● **Prompt**
Every line of the data below should be written out word for word.
**** Extracted records ****
Lemma toolToJsonSchema_typed tool :
  is_ok (toolToJsonSchema (Tool_to_value tool)) = tool_items_present tool.
Proof.
  destruct (tool_items_present tool) eqn:Hitems.
  - destruct (toolToJsonSchema_cases (Tool_to_value tool)) as [[out ->]|Hthrows];
      [done|exfalso].
    unfold tool_items_present in Hitems.
    apply andb_true_iff in Hitems as [Hparams%bool_decide_eq_true Hreturns].
    remember (Tool_to_value tool) as v eqn:Hv.
    destruct Hthrows as [| |v key param Hkey Hparam|v Hsome Hrequired
                         |v Htruthy Hthrows]; try done; subst v.
    + rewrite read_Tool_to_value_parameters in Hkey.
      destruct (parameters tool) as [params|]; simpl in *; [|done].
      rewrite lookup_fmap in Hkey.
      destruct (params !! key) as [param'|] eqn:Hparam'; [|done].
      injection Hkey as <-.
      pose proof (Hparams _ _ Hparam') as Hpresent. simpl in Hpresent.
      by rewrite (throws_items_present _ Hparam param' eq_refl) in Hpresent.
    + rewrite read_Tool_to_value_requiredParameters in Hrequired.
      by destruct (requiredParameters tool).
    + rewrite read_Tool_to_value_returns in Htruthy, Hthrows.
      destruct (returns tool) as [r|]; simpl in *; [|done].
      by rewrite (throws_items_present _ Hthrows r eq_refl) in Hreturns.
  - rewrite tool_throws_Err; [done|].
    unfold tool_items_present in Hitems.
    apply andb_false_iff in Hitems as [Hparams%bool_decide_eq_false|Hreturns].
    + apply map_not_Forall in Hparams as (key & param & Hkey & Hparam);
        [|intros ? p; destruct (items_present p); [by left|by right]].
      destruct (parameters tool) as [params|] eqn:Hparams; simpl in Hkey; [|done].
      apply (tool_throws_parameter _ key (Param_to_value param)).
      * rewrite read_Tool_to_value_parameters, Hparams. simpl.
        by rewrite lookup_fmap, Hkey.
      * apply items_present_throws. by destruct (items_present param).
    + destruct (returns tool) as [r|] eqn:Hr; simpl in Hreturns; [|done].
      apply tool_throws_returns; rewrite read_Tool_to_value_returns, Hr; simpl.
      * by destruct r.
      * by apply items_present_throws.
Qed.

(** The converter returns on every typed tool in which each array has its
    [items]. *)
Lemma toolToJsonSchema_total (tool : Tool) :
  tool_items_present tool = true →
  ∃ out, toolToJsonSchema (Tool_to_value tool) = Ok out.
Proof.
  intros Hitems. rewrite <-toolToJsonSchema_typed in Hitems.
  destruct (toolToJsonSchema (Tool_to_value tool)); [by eexists|done].
Qed.

(** ** The claims about the converter *)





(** C6 fails on this tool.  It is well-formed and converts as it is; once
    registered, the stored tool has lost the [items] of the inner array
    (the lazy union accepted it as a bare base parameter) and [toolToJsonSchema]
    throws on it instead of returning an object of the expected shape. *)
Theorem toolToJsonSchema_registered_throws :
  Tool_to_value samples.matrix = samples.matrix_value ∧
  is_ok (toolToJsonSchema (Tool_to_value samples.matrix)) = true ∧
  ∃ this,
    registerTool samples.matrix_value empty = (Ok samples.matrix_validated, this) ∧
    getTool "matrix" this = Some samples.matrix_validated ∧
    toolToJsonSchema (Tool_to_value samples.matrix_validated) = Err TypeError.
Proof.
  split_and!; [vm_compute; reflexivity..|].
  eexists. split_and!; vm_compute; reflexivity.
Qed.

(** The scenario of the specification. *)
Example httpRequest_schema :
  ∃ out,
    toolToJsonSchema (Tool_to_value samples.httpRequest) = Ok out ∧
    at_path ["parameters"; "properties"; "url"; "type"] out = VStr "string" ∧
    at_path ["parameters"; "properties"; "method"; "enum"] out
      = VArr [VStr "GET"; VStr "POST"] ∧
    at_path ["parameters"; "required"] out = VArr [VStr "url"; VStr "method"].
Proof. eexists. split_and!; vm_compute; reflexivity. Qed.

(** X15: [toolToJsonSchema] throws exactly in the cases of [tool_throws]:
    the tool is [undefined] or [null]; or a parameter it converts is
    [undefined] or [null], be it an entry of [parameters], the [returns], an
    entry of the [properties] of an object parameter or the [items] of an
    array parameter, missing [items] included; or the [required] of an
    object parameter with some property, or the [requiredParameters] of a
    tool with some parameter, is a boolean, a number or an object.  What it
    throws is a [TypeError].  On a typed tool, as [validateTool] returns
    them, that is exactly when some array, at any depth, is without
    [items]. *)
Theorem toolToJsonSchema_throws :
  (∀ tool : value,
     (tool_throws tool ↔ toolToJsonSchema tool = Err TypeError) ∧
     (¬ tool_throws tool ↔ is_ok (toolToJsonSchema tool) = true)) ∧
  (∀ tool : Tool,
     is_ok (toolToJsonSchema (Tool_to_value tool)) = tool_items_present tool).
Proof.
  split; [|apply toolToJsonSchema_typed].
  intros tool.
  destruct (toolToJsonSchema_cases tool) as [[out Hout]|Hthrows].
  - assert (¬ tool_throws tool) as Hnot.
    { intros Hthrows. by rewrite (tool_throws_Err _ Hthrows) in Hout. }
    rewrite Hout. split; split; done.
  - rewrite (tool_throws_Err _ Hthrows). split; split; done.
Qed.
(** ** Answers of the todo handler, verb by verb *)

(** Without a path identifier both operations fail in every world. *)
Lemma no_identifier_fails (E : Engine) (w : World)
    (event : APIGatewayProxyEvent) :
  falsy_str (opt_get (pathParameters event) "id") = true ->
  settled (TodoProcessor.handleUpdateTodo E event) w
    = Normal (TodoProcessor.failure "TodoアイテムのIDが必要です") /\
  settled (TodoProcessor.handleDeleteTodo event) w
    = Normal (TodoProcessor.failure "TodoアイテムのIDが必要です").
Proof.
  intros H. run_operation.
  destruct (falsy_str_cases _ H) as [-> | ->]; split; reflexivity.
Qed.

(** X6: A PUT or DELETE request without a path identifier (absent or empty) is
    answered with status 400 and the envelope that names the missing
    identifier; the body of the request plays no part. *)
Theorem missing_id_is_400 (E : Engine) (w : World) (event : APIGatewayProxyEvent) :
  httpMethod event = "PUT" \/ httpMethod event = "DELETE" ->
  falsy_str (opt_get (pathParameters event) "id") = true ->
  settled (TodoProcessor.handler E event) w =
    Normal {| statusCode := 400;
              headers := TodoProcessor.corsHeaders;
              responseBody :=
                JSON_stringify E
                  (JObj [ ("success", JBool false);
                          ("error", JStr "TodoアイテムのIDが必要です") ]) |}.
Proof.
  intros Hm Hid.
  destruct (no_identifier_fails E (logged w) event Hid) as [Hu Hd].
  destruct Hm as [Hm | Hm].
  - apply (handler_of_shallow E w event (TodoProcessor.handleUpdateTodo E event)
             (TodoProcessor.failure "TodoアイテムのIDが必要です"));
      [| exact Hu | lazy; lia].
    unfold operation. rewrite Hm. reflexivity.
  - apply (handler_of_shallow E w event (TodoProcessor.handleDeleteTodo event)
             (TodoProcessor.failure "TodoアイテムのIDが必要です"));
      [| exact Hd | lazy; lia].
    unfold operation. rewrite Hm. reflexivity.
Qed.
****
● **Task result**
Lemma toolToJsonSchema_typed tool :
  is_ok (toolToJsonSchema (Tool_to_value tool)) = tool_items_present tool.
Proof.
  destruct (tool_items_present tool) eqn:Hitems.
  - destruct (toolToJsonSchema_cases (Tool_to_value tool)) as [[out ->]|Hthrows];
      [done|exfalso].
    unfold tool_items_present in Hitems.
    apply andb_true_iff in Hitems as [Hparams%bool_decide_eq_true Hreturns].
    remember (Tool_to_value tool) as v eqn:Hv.
    destruct Hthrows as [| |v key param Hkey Hparam|v Hsome Hrequired
                         |v Htruthy Hthrows]; try done; subst v.
    + rewrite read_Tool_to_value_parameters in Hkey.
      destruct (parameters tool) as [params|]; simpl in *; [|done].
      rewrite lookup_fmap in Hkey.
      destruct (params !! key) as [param'|] eqn:Hparam'; [|done].
      injection Hkey as <-.
      pose proof (Hparams _ _ Hparam') as Hpresent. simpl in Hpresent.
      by rewrite (throws_items_present _ Hparam param' eq_refl) in Hpresent.
    + rewrite read_Tool_to_value_requiredParameters in Hrequired.
      by destruct (requiredParameters tool).
    + rewrite read_Tool_to_value_returns in Htruthy, Hthrows.
      destruct (returns tool) as [r|]; simpl in *; [|done].
      by rewrite (throws_items_present _ Hthrows r eq_refl) in Hreturns.
  - rewrite tool_throws_Err; [done|].
    unfold tool_items_present in Hitems.
    apply andb_false_iff in Hitems as [Hparams%bool_decide_eq_false|Hreturns].
    + apply map_not_Forall in Hparams as (key & param & Hkey & Hparam);
        [|intros ? p; destruct (items_present p); [by left|by right]].
      destruct (parameters tool) as [params|] eqn:Hparams; simpl in Hkey; [|done].
      apply (tool_throws_parameter _ key (Param_to_value param)).
      * rewrite read_Tool_to_value_parameters, Hparams. simpl.
        by rewrite lookup_fmap, Hkey.
      * apply items_present_throws. by destruct (items_present param).
    + destruct (returns tool) as [r|] eqn:Hr; simpl in Hreturns; [|done].
      apply tool_throws_returns; rewrite read_Tool_to_value_returns, Hr; simpl.
      * by destruct r.
      * by apply items_present_throws.
Qed.

(** The converter returns on every typed tool in which each array has its
    [items]. *)
Lemma toolToJsonSchema_total (tool : Tool) :
  tool_items_present tool = true →
  ∃ out, toolToJsonSchema (Tool_to_value tool) = Ok out.
Proof.
  intros Hitems. rewrite <-toolToJsonSchema_typed in Hitems.
  destruct (toolToJsonSchema (Tool_to_value tool)); [by eexists|done].
Qed.

(** ** The claims about the converter *)





(** C6 fails on this tool.  It is well-formed and converts as it is; once
    registered, the stored tool has lost the [items] of the inner array
    (the lazy union accepted it as a bare base parameter) and [toolToJsonSchema]
    throws on it instead of returning an object of the expected shape. *)
Theorem toolToJsonSchema_registered_throws :
  Tool_to_value samples.matrix = samples.matrix_value ∧
  is_ok (toolToJsonSchema (Tool_to_value samples.matrix)) = true ∧
  ∃ this,
    registerTool samples.matrix_value empty = (Ok samples.matrix_validated, this) ∧
    getTool "matrix" this = Some samples.matrix_validated ∧
    toolToJsonSchema (Tool_to_value samples.matrix_validated) = Err TypeError.
Proof.
  split_and!; [vm_compute; reflexivity..|].
  eexists. split_and!; vm_compute; reflexivity.
Qed.

(** The scenario of the specification. *)
Example httpRequest_schema :
  ∃ out,
    toolToJsonSchema (Tool_to_value samples.httpRequest) = Ok out ∧
    at_path ["parameters"; "properties"; "url"; "type"] out = VStr "string" ∧
    at_path ["parameters"; "properties"; "method"; "enum"] out
      = VArr [VStr "GET"; VStr "POST"] ∧
    at_path ["parameters"; "required"] out = VArr [VStr "url"; VStr "method"].
Proof. eexists. split_and!; vm_compute; reflexivity. Qed.

(** X15: [toolToJsonSchema] throws exactly in the cases of [tool_throws]:
    the tool is [undefined] or [null]; or a parameter it converts is
    [undefined] or [null], be it an entry of [parameters], the [returns], an
    entry of the [properties] of an object parameter or the [items] of an
    array parameter, missing [items] included; or the [required] of an
    object parameter with some property, or the [requiredParameters] of a
    tool with some parameter, is a boolean, a number or an object.  What it
    throws is a [TypeError].  On a typed tool, as [validateTool] returns
    them, that is exactly when some array, at any depth, is without
    [items]. *)
Theorem toolToJsonSchema_throws :
  (∀ tool : value,
     (tool_throws tool ↔ toolToJsonSchema tool = Err TypeError) ∧
     (¬ tool_throws tool ↔ is_ok (toolToJsonSchema tool) = true)) ∧
  (∀ tool : Tool,
     is_ok (toolToJsonSchema (Tool_to_value tool)) = tool_items_present tool).
Proof.
  split; [|apply toolToJsonSchema_typed].
  intros tool.
  destruct (toolToJsonSchema_cases tool) as [[out Hout]|Hthrows].
  - assert (¬ tool_throws tool) as Hnot.
    { intros Hthrows. by rewrite (tool_throws_Err _ Hthrows) in Hout. }
    rewrite Hout. split; split; done.
  - rewrite (tool_throws_Err _ Hthrows). split; split; done.
Qed.
(** ** Answers of the todo handler, verb by verb *)

(** Without a path identifier both operations fail in every world. *)
Lemma no_identifier_fails (E : Engine) (w : World)
    (event : APIGatewayProxyEvent) :
  falsy_str (opt_get (pathParameters event) "id") = true ->
  settled (TodoProcessor.handleUpdateTodo E event) w
    = Normal (TodoProcessor.failure "TodoアイテムのIDが必要です") /\
  settled (TodoProcessor.handleDeleteTodo event) w
    = Normal (TodoProcessor.failure "TodoアイテムのIDが必要です").
Proof.
  intros H. run_operation.
  destruct (falsy_str_cases _ H) as [-> | ->]; split; reflexivity.
Qed.

(** X6: A PUT or DELETE request without a path identifier (absent or empty) is
    answered with status 400 and the envelope that names the missing
    identifier; the body of the request plays no part. *)
Theorem missing_id_is_400 (E : Engine) (w : World) (event : APIGatewayProxyEvent) :
  httpMethod event = "PUT" \/ httpMethod event = "DELETE" ->
  falsy_str (opt_get (pathParameters event) "id") = true ->
  settled (TodoProcessor.handler E event) w =
    Normal {| statusCode := 400;
              headers := TodoProcessor.corsHeaders;
              responseBody :=
                JSON_stringify E
                  (JObj [ ("success", JBool false);
                          ("error", JStr "TodoアイテムのIDが必要です") ]) |}.
Proof.
  intros Hm Hid.
  destruct (no_identifier_fails E (logged w) event Hid) as [Hu Hd].
  destruct Hm as [Hm | Hm].
  - apply (handler_of_shallow E w event (TodoProcessor.handleUpdateTodo E event)
             (TodoProcessor.failure "TodoアイテムのIDが必要です"));
      [| exact Hu | lazy; lia].
    unfold operation. rewrite Hm. reflexivity.
  - apply (handler_of_shallow E w event (TodoProcessor.handleDeleteTodo event)
             (TodoProcessor.failure "TodoアイテムのIDが必要です"));
      [| exact Hd | lazy; lia].
    unfold operation. rewrite Hm. reflexivity.
Qed.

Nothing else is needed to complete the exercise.